Der Zuschlag wird dem Meistbietenden erteilt. Soweit nicht anders ausgelobt erfolgt der Zuschlag mit der Maßgabe, dass der Auktionator bei Zuschlägen an eine juristische Person verlangen kann, dass neben der juristischen Person auch der gesetzliche Vertreter persönlich dafür einsteht, dass die erwerbende juristische Person alle in der Vertragsurkunde übernommenen Zahlungsverpflichtungen gegenüber allen Gläubigern nachkommt und insoweit den Verpflichtungen als Gesamtschuldner beitritt.

6) Die notarielle Beurkundung erfolgt regelmäßig in der Weise, dass im Anschluss an die Versteigerung unter Abbedingung von § 156 BGB ein Kaufvertrag beurkundet wird. Nach Ansage kann das Auktionshaus auch die Versteigerung in der Weise durchführen, dass der anwesende Notar den Zuschlag nach § 156 BGB i.V.m. § 15 BeurkG beurkundet.

Vertragsinhalt werden jeweils neben den vor dem Bietungsverfahren verlesenen Bestimmungen aus den besonderen Versteigerungbedingungen die folgenden Regelungen:

a) Jeder Erwerber ist bei Zuschlag verpflichtet, eine Bietungssicherheit zu leisten, die 10 v. H. des Meistgebotes, mindestens aber € 2.000,00 beträgt, soweit er davon nicht ganz oder teilweise schriftlich befreit wird. Die Bietungssicherheit ist unverzüglich nach erteiltem Zuschlag durch Bargeld oder durch Scheck beim Auktionshaus zu leisten und ist von diesem auf ein Treuhandkonto zu hinterlegen und anschließend dem Notaranderkonto zuzuführen, sofern ein solches vereinbart ist. Das Auktionshaus kann auf die Bietungssicherheit im Einzelfall verzichten bzw. sie herabsetzen, insbesondere, wenn das Bargebot weniger als € 2.000,00 beträgt. Die Bietungssicherheit ist auf den Kaufpreis anzurechnen. Wird das Bargebot nicht in voller Höhe hinterlegt und der Vertrag aus diesem Grunde nicht durchgeführt, so dient die Bietungssicherheit vorrangig der Begleichung der Courtage-ansprüche des Auktionshauses, und erst nachrangig der Befriedigung etwaiger Schadensersatzansprüche des Eigentümers. Die Bietungssicherheit kann mit Ablauf der vereinbarten Zahlungsfrist für diese Zwecke verwendet werden, oder wenn der Erwerber gegen seine Vertragspflichten verstößt. Im Übrigen ist die Bietungssicherheit nach übereinstimmender Weisung des Veräußerers, des Erwerbers und des Auktionshauses auszuzahlen. Kommt eine derartige Weisung nicht zustande, kann die Bietungssicherheit bei der Hinterlegungsstelle des Amtsgerichts am Orte der Versteigerung hinterlegt oder bis zum Vorliegen eines rechtskräftigen Urteils, mit dem der Auszahlungsberechtigte festgestellt wird, treuhänderisch verwahrt vom Auktionshaus einbehalten werden.

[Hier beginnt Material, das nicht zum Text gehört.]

(* ===== verification/VMNames.v ===== *)
(** * VM names and the startup script ([bridge/vm.go]) *)

From S2P Require Import Prelude GoBase Orchard.

Definition vmNamePrefix : string := "gha-orchard-".

(** [IsManagedVM]: the name carries the bridge's prefix. *)
Definition IsManagedVM (name : string) : bool := HasPrefix name vmNamePrefix.

(** The class [[a-z0-9-]] that [nonAlphanumHyphen] negates. *)
Definition name_rune (r : N) : bool :=
  (((97 <=? r) && (r <=? 122)) || ((48 <=? r) && (r <=? 57)) || (r =? 45))%N.

(** [nonAlphanumHyphen.ReplaceAllString(s, "-")] on the runes of [s]. *)
Fixpoint ReplaceNonAlphanumHyphen (rs : list N) : string :=
  match rs with
  | [] => EmptyString
  | r :: rs => String (if name_rune r then mk_byte r else hyphen)
                      (ReplaceNonAlphanumHyphen rs)
  end.

(** The three sanitising steps: [ToLower], the replacement, [Trim]. *)
Definition sanitize (scaleSetName : string) : string :=
  TrimByte (ReplaceNonAlphanumHyphen (map rune_to_lower (runes scaleSetName))) hyphen.

Definition VMNamePrefixForScaleSet (scaleSetName : string) : string :=
  vmNamePrefix +:+ sanitize scaleSetName +:+ "-".

(** [VMName] after the draw of [short]: at most 63 bytes, and no trailing
    hyphen when the name had to be cut. *)
Definition vm_name_of (scaleSetName short : string) : string :=
  let name := VMNamePrefixForScaleSet scaleSetName +:+ short in
  if 63 <? len name then TrimRightByte (slice_to 63 name) hyphen else name.

(** [uuid.New().String()[:8]] panics on a string shorter than 8 bytes. *)
Definition VMName {W} `{UUIDSource W} (scaleSetName : string) : M W string :=
  uuid ← NewUUID;
  if len uuid <? 8 then panic
  else mret (vm_name_of scaleSetName (slice_to 8 uuid)).

(** A Go raw string literal, with its double quotes written as backquotes
    (which a raw literal cannot contain). *)
Fixpoint raw (s : string) : string :=
  match s with
  | EmptyString => EmptyString
  | String c s => String (if bool_decide (c = mk_byte 96) then mk_byte 34 else c) (raw s)
  end.

Definition dockerSetup (dockerPort : Z) : string :=
  if decide (0 < dockerPort)%Z
  then raw "
# Install Docker CLI and connect to host Docker daemon via TCP
# stdin must be redirected: Orchard pipes the script to bash, and brew
# would otherwise consume the remaining script lines from stdin.
brew install docker docker-compose docker-buildx < /dev/null

# Register Compose/Buildx as Docker CLI plugins (brew installs them outside
# the default plugin search path).
mkdir -p ~/.docker
echo '{`cliPluginsExtraDirs`:[`/opt/homebrew/lib/docker/cli-plugins`]}' > ~/.docker/config.json

DOCKER_HOST_IP=$(route -n get default | awk '/gateway:/ {print $2}')
export DOCKER_HOST=`tcp://${DOCKER_HOST_IP}:"
    +:+ pretty dockerPort
    +:+ raw "`
"
  else EmptyString.

Definition StartupScript (jitConfig : string) (dockerPort : Z) : string :=
  raw "#!/bin/bash
set -euo pipefail

export ACTIONS_RUNNER_INPUT_JITCONFIG=`"
  +:+ jitConfig
  +:+ raw "`

source ~/.zprofile
"
  +:+ dockerSetup dockerPort
  +:+ raw "
# Download the latest GitHub Actions runner to avoid version deprecation.
DOWNLOAD_URL=$(curl -sS 'https://api.github.com/repos/actions/runner/releases/latest' \
  | grep -o '`browser_download_url`: *`[^`]*actions-runner-osx-arm64-[0-9.]*\.tar\.gz`' \
  | cut -d'`' -f4)

RUNNER_DIR=`$HOME/actions-runner`
rm -rf `$RUNNER_DIR` && mkdir -p `$RUNNER_DIR` && cd `$RUNNER_DIR`
curl -sL `$DOWNLOAD_URL` | tar xz

./run.sh
".

(** ** Lemmas *)

(** The bytes a DNS label may contain, and the lower-case hexadecimal digits. *)
Definition safe_byte (c : byte) : Prop := name_rune (byte_val c) = true.
Definition hex_digit (c : byte) : Prop :=
  (48 ≤ byte_val c ≤ 57 ∨ 97 ≤ byte_val c ≤ 102)%N.

Lemma safe_byte_hyphen : safe_byte hyphen.
Proof. done. Qed.

Lemma hex_digit_safe c : hex_digit c → safe_byte c.
Proof.
  unfold hex_digit, safe_byte, name_rune. intros H.
  rewrite !orb_true_iff, !andb_true_iff, !N.leb_le. lia.
Qed.

Lemma hex_digit_not_hyphen c : hex_digit c → c ≠ hyphen.
Proof. intros H ->. unfold hex_digit in H. simpl in H. lia. Qed.

Lemma name_rune_byte r : name_rune r = true → byte_val (mk_byte r) = r.
Proof.
  unfold name_rune. rewrite !orb_true_iff, !andb_true_iff, !N.leb_le, N.eqb_eq.
  intros. apply Ascii.N_ascii_embedding. lia.
Qed.

Lemma replace_safe rs : all_bytes safe_byte (ReplaceNonAlphanumHyphen rs).
Proof.
  induction rs as [|r rs IH]; simpl; [done|]. split; [|done].
  destruct (name_rune r) eqn:Hr; [|done].
  unfold safe_byte. by rewrite name_rune_byte.
Qed.

Lemma sanitize_safe name : all_bytes safe_byte (sanitize name).
Proof. apply all_bytes_TrimByte, replace_safe. Qed.

Lemma prefix_safe name : all_bytes safe_byte (VMNamePrefixForScaleSet name).
Proof.
  unfold VMNamePrefixForScaleSet. rewrite !all_bytes_app.
  split; [|split; [apply sanitize_safe|done]].
  by repeat (split; [done|]).
Qed.

Lemma prefix_len name : len (VMNamePrefixForScaleSet name) = 13 + len (sanitize name).
Proof. unfold VMNamePrefixForScaleSet. rewrite !len_app. simpl. lia. Qed.

Lemma prefix_inj a b :
  VMNamePrefixForScaleSet a = VMNamePrefixForScaleSet b ↔ sanitize a = sanitize b.
Proof.
  unfold VMNamePrefixForScaleSet. split; [|by intros ->].
  intros H%app_inj_l. by apply (last_byte_split hyphen _ EmptyString _ EmptyString) in H as [].
Qed.

Lemma prefix_managed name t : IsManagedVM (VMNamePrefixForScaleSet name +:+ t) = true.
Proof.
  unfold IsManagedVM, VMNamePrefixForScaleSet.
  rewrite app_assoc_str. apply HasPrefix_app.
Qed.

(** When nothing has to be cut, the name is prefix and suffix. *)
Lemma vm_name_uncut name short :
  len (sanitize name) ≤ 42 → len short = 8 →
  vm_name_of name short = VMNamePrefixForScaleSet name +:+ short.
Proof.
  intros Hs Hlen. unfold vm_name_of.
  destruct (63 <? _) eqn:H; [|done].
  apply Nat.ltb_lt in H. rewrite len_app, prefix_len in H. lia.
Qed.

(** When something is cut, the part kept still starts with the prefix and a
    byte that trimming cannot remove. *)
Lemma vm_name_cut name short :
  42 < len (sanitize name) → len short = 8 →
  ∃ d t, vm_name_of name short = vmNamePrefix +:+ TrimRightByte (String d t) hyphen
    ∧ d ≠ hyphen
    ∧ String d t = slice_to 51 (sanitize name +:+ "-" +:+ short).
Proof.
  intros Hs Hlen. unfold vm_name_of.
  destruct (63 <? _) eqn:H.
  2:{ apply Nat.ltb_ge in H. rewrite len_app, prefix_len in H. lia. }
  unfold VMNamePrefixForScaleSet. rewrite !app_assoc_str.
  rewrite (slice_to_app_ge 63 vmNamePrefix) by (simpl; lia).
  change (63 - len vmNamePrefix) with 51.
  destruct (TrimByte_head (ReplaceNonAlphanumHyphen
    (map rune_to_lower (runes name))) hyphen) as [E|(d & t & E & Hd)];
    fold (sanitize name) in E; [by rewrite E in Hs; simpl in Hs; lia|].
  rewrite E. simpl (String d t +:+ _).
  exists d, (slice_to 50 (t +:+ "-" +:+ short)). split; [|done].
  simpl slice_to. rewrite TrimRightByte_app_keep; [done|].
  by apply TrimRightByte_cons_ne.
Qed.

(** What a Kubernetes label value needs: 1 to 63 bytes of [a-z0-9-], not
    starting or ending with a hyphen. *)
Definition label_safe (n : string) : Prop :=
  0 < len n ≤ 63 ∧ all_bytes safe_byte n ∧ HasPrefix n "-" = false ∧
  ends_with n hyphen = false.

Lemma label_safe_uncut name short :
  len (sanitize name) ≤ 42 → len short = 8 → all_bytes hex_digit short →
  label_safe (VMNamePrefixForScaleSet name +:+ short).
Proof.
  intros Hs Hlen Hhex. unfold label_safe. rewrite len_app, prefix_len, all_bytes_app.
  split_and!; try lia.
  - apply prefix_safe.
  - eapply all_bytes_mono; [apply hex_digit_safe|done].
  - done.
  - rewrite ends_with_app by (by intros ->).
    apply ends_with_all_bytes. eapply all_bytes_mono; [apply hex_digit_not_hyphen|done].
Qed.

Lemma label_safe_cut name short :
  42 < len (sanitize name) → len short = 8 → all_bytes hex_digit short →
  label_safe (vm_name_of name short).
Proof.
  intros Hs Hlen Hhex.
  destruct (vm_name_cut name short Hs Hlen) as (d & t & -> & Hd & Ht).
  assert (all_bytes safe_byte (String d t)) as Hsafe.
  { rewrite Ht. destruct (slice_to_prefix 51 (sanitize name +:+ "-" +:+ short)) as [u Hu].
    assert (all_bytes safe_byte (sanitize name +:+ "-" +:+ short)) as Hall.
    { rewrite !all_bytes_app. split; [apply sanitize_safe|split; [done|]].
      eapply all_bytes_mono; [apply hex_digit_safe|done]. }
    rewrite Hu in Hall. by apply all_bytes_app in Hall as [Hall _]. }
  unfold label_safe. rewrite len_app, all_bytes_app. split_and!; [| |..|done|].
  - simpl (len vmNamePrefix). lia.
  - pose proof (TrimRightByte_len (String d t) hyphen) as Hle.
    rewrite Ht, slice_to_len in Hle. rewrite <-Ht in Hle. simpl (len vmNamePrefix). lia.
  - by repeat (split; [done|]).
  - destruct (TrimRightByte_prefix (String d t) hyphen) as [u Hu].
    rewrite Hu in Hsafe. by apply all_bytes_app in Hsafe as [Hsafe _].
  - rewrite ends_with_app by (by apply TrimRightByte_cons_ne).
    apply ends_with_TrimRightByte.
Qed.

Lemma vm_name_managed name short :
  len short = 8 → IsManagedVM (vm_name_of name short) = true.
Proof.
  intros Hlen. destruct (decide (len (sanitize name) ≤ 42)) as [Hs|Hs].
  - rewrite vm_name_uncut by done. apply prefix_managed.
  - destruct (vm_name_cut name short ltac:(lia) Hlen) as (d & t & -> & _).
    apply HasPrefix_app.
Qed.

(** What the bridge relies on from [google/uuid]: the first eight bytes of the
    textual form are hexadecimal digits. *)
Definition uuid_text (u : string) : Prop :=
  8 ≤ len u ∧ all_bytes hex_digit (slice_to 8 u).

(** ** Properties *)

(** Whatever the scale set is called, [VMName] returns (it never
    panics on the slice of the UUID) a name that is managed and safe as a
    Kubernetes label: 1 to 63 bytes of [a-z0-9-], no hyphen at either end. *)
Lemma VMName_label_safe {W} `{UUIDSource W} (scaleSetName : string) (w : W) :
  wp NewUUID (returns (λ u _, uuid_text u)) w →
  wp (VMName scaleSetName)
     (returns (λ n _, label_safe n ∧ IsManagedVM n = true)) w.
Proof.
  intros Huuid. unfold VMName. apply wp_bind. eapply wp_mono; [exact Huuid|].
  intros [u| |] w'; simpl; [|done..]. intros [Hlen Hhex].
  destruct (len u <? 8) eqn:E; [apply Nat.ltb_lt in E; lia|].
  assert (len (slice_to 8 u) = 8) as Hshort by (rewrite slice_to_len; lia).
  apply wp_ret. simpl. split; [|by apply vm_name_managed].
  destruct (decide (len (sanitize scaleSetName) ≤ 42)).
  - rewrite vm_name_uncut by done. by apply label_safe_uncut.
  - apply label_safe_cut; [lia|done..].
Qed.

(** C37: once the sanitised scale set name reaches 50 bytes, cutting at 63
    removes the whole random suffix: two VMs of the scale set get one name, and
    that name does not carry the prefix the scale set is recognised by. *)
Theorem VMName_cut_loses_suffix (scaleSetName short short' : string) :
  50 ≤ len (sanitize scaleSetName) → len short = 8 → len short' = 8 →
  vm_name_of scaleSetName short = vm_name_of scaleSetName short' ∧
  HasPrefix (vm_name_of scaleSetName short)
            (VMNamePrefixForScaleSet scaleSetName) = false.
Proof.
  intros Hs H1 H2.
  assert (∀ sh, len sh = 8 → vm_name_of scaleSetName sh =
    TrimRightByte (slice_to 63 (VMNamePrefixForScaleSet scaleSetName)) hyphen) as Hcut.
  { intros sh Hsh. unfold vm_name_of.
    destruct (63 <? _) eqn:E.
    - rewrite slice_to_app_le; [done|]. rewrite prefix_len. lia.
    - apply Nat.ltb_ge in E. rewrite len_app, prefix_len in E. lia. }
  split; [by rewrite !Hcut|]. rewrite Hcut by done.
  apply not_true_is_false. intros [t Ht]%HasPrefix_spec.
  pose proof (prefix_len scaleSetName) as Hlen.
  pose proof (TrimRightByte_len
    (slice_to 63 (VMNamePrefixForScaleSet scaleSetName)) hyphen) as Hle.
  rewrite slice_to_len, Ht, len_app in Hle.
  assert (len (sanitize scaleSetName) = 50 ∧ t = EmptyString) as [Heq ->].
  { split; [lia|]. assert (len t = 0) by lia. by destruct t. }
  rewrite app_nil_r_str in Ht.
  pose proof (ends_with_TrimRightByte
    (slice_to 63 (VMNamePrefixForScaleSet scaleSetName)) hyphen) as He.
  rewrite Ht in He. unfold VMNamePrefixForScaleSet in He.
  rewrite <-app_assoc_str, ends_with_app in He by done. done.
Qed.

(** ** Witnesses *)

(** A source that counts its draws. *)
#[local] Instance counting_uuids : UUIDSource nat :=
  λ n, (Ret "01234567-89ab-cdef-0123-456789abcdef", S n).

Lemma VMName_label_safe_witness :
  wp (VMName "Test Scale Set!!")
     (returns (λ n _, label_safe n ∧ IsManagedVM n = true)) 0.
Proof.
  apply VMName_label_safe. unfold wp, returns, uuid_text. simpl.
  split; [lia|]. unfold hex_digit. simpl. lia.
Defined.

Definition long_name : string :=
  "macos-tahoe-xcode-26-4-with-nested-virtualisation-large".

Lemma VMName_cut_loses_suffix_witness :
  vm_name_of long_name "01234567" = vm_name_of long_name "89abcdef" ∧
  HasPrefix (vm_name_of long_name "01234567")
            (VMNamePrefixForScaleSet long_name) = false.
Proof.
  apply VMName_cut_loses_suffix; [|done..].
  assert (len (sanitize long_name) = 55) as -> by (vm_compute; reflexivity). lia.
Defined.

b) Der Erwerber garantiert dem Veräußerer, dass

(1) die Zahlung des Kaufpreises rechtzeitig und wie hier vereinbart erfolgt,

(2) dem Notar im Rahmen der Einzahlung auf Notaranderkonto keine nach den Vertragsbedingungen unerfüllbaren Treuhandauflagen gemacht werden,

(3) der Erwerber unverzüglich alle - auch im Vorschusswege erhobenen - Kosten bei Gericht und Notar begleicht,

(4) der Erwerber fristgerecht die Grunderwerbsteuer entrichtet,

(5) der Erwerber dem Notar binnen einem Monat ab heute alle für die Eigentumsumschreibung auf den Erwerber erforderlichen Erklärungen, Nachweise, Belege und Unterlagen und jeweils in der zum Grundbuchvollzug erforderlichen Form im Original überlässt.

Im Falle der Nichterfüllung einer der vorstehenden Garantieversprechen stehen dem jeweiligen Vertragspartner damit die Rechte wegen Nichterfüllung seiner Hauptleistungspflicht (Schadensersatz statt Leistung (§§ 281, 282 BGB) bzw. Rücktritt (§ 323 BGB) zu).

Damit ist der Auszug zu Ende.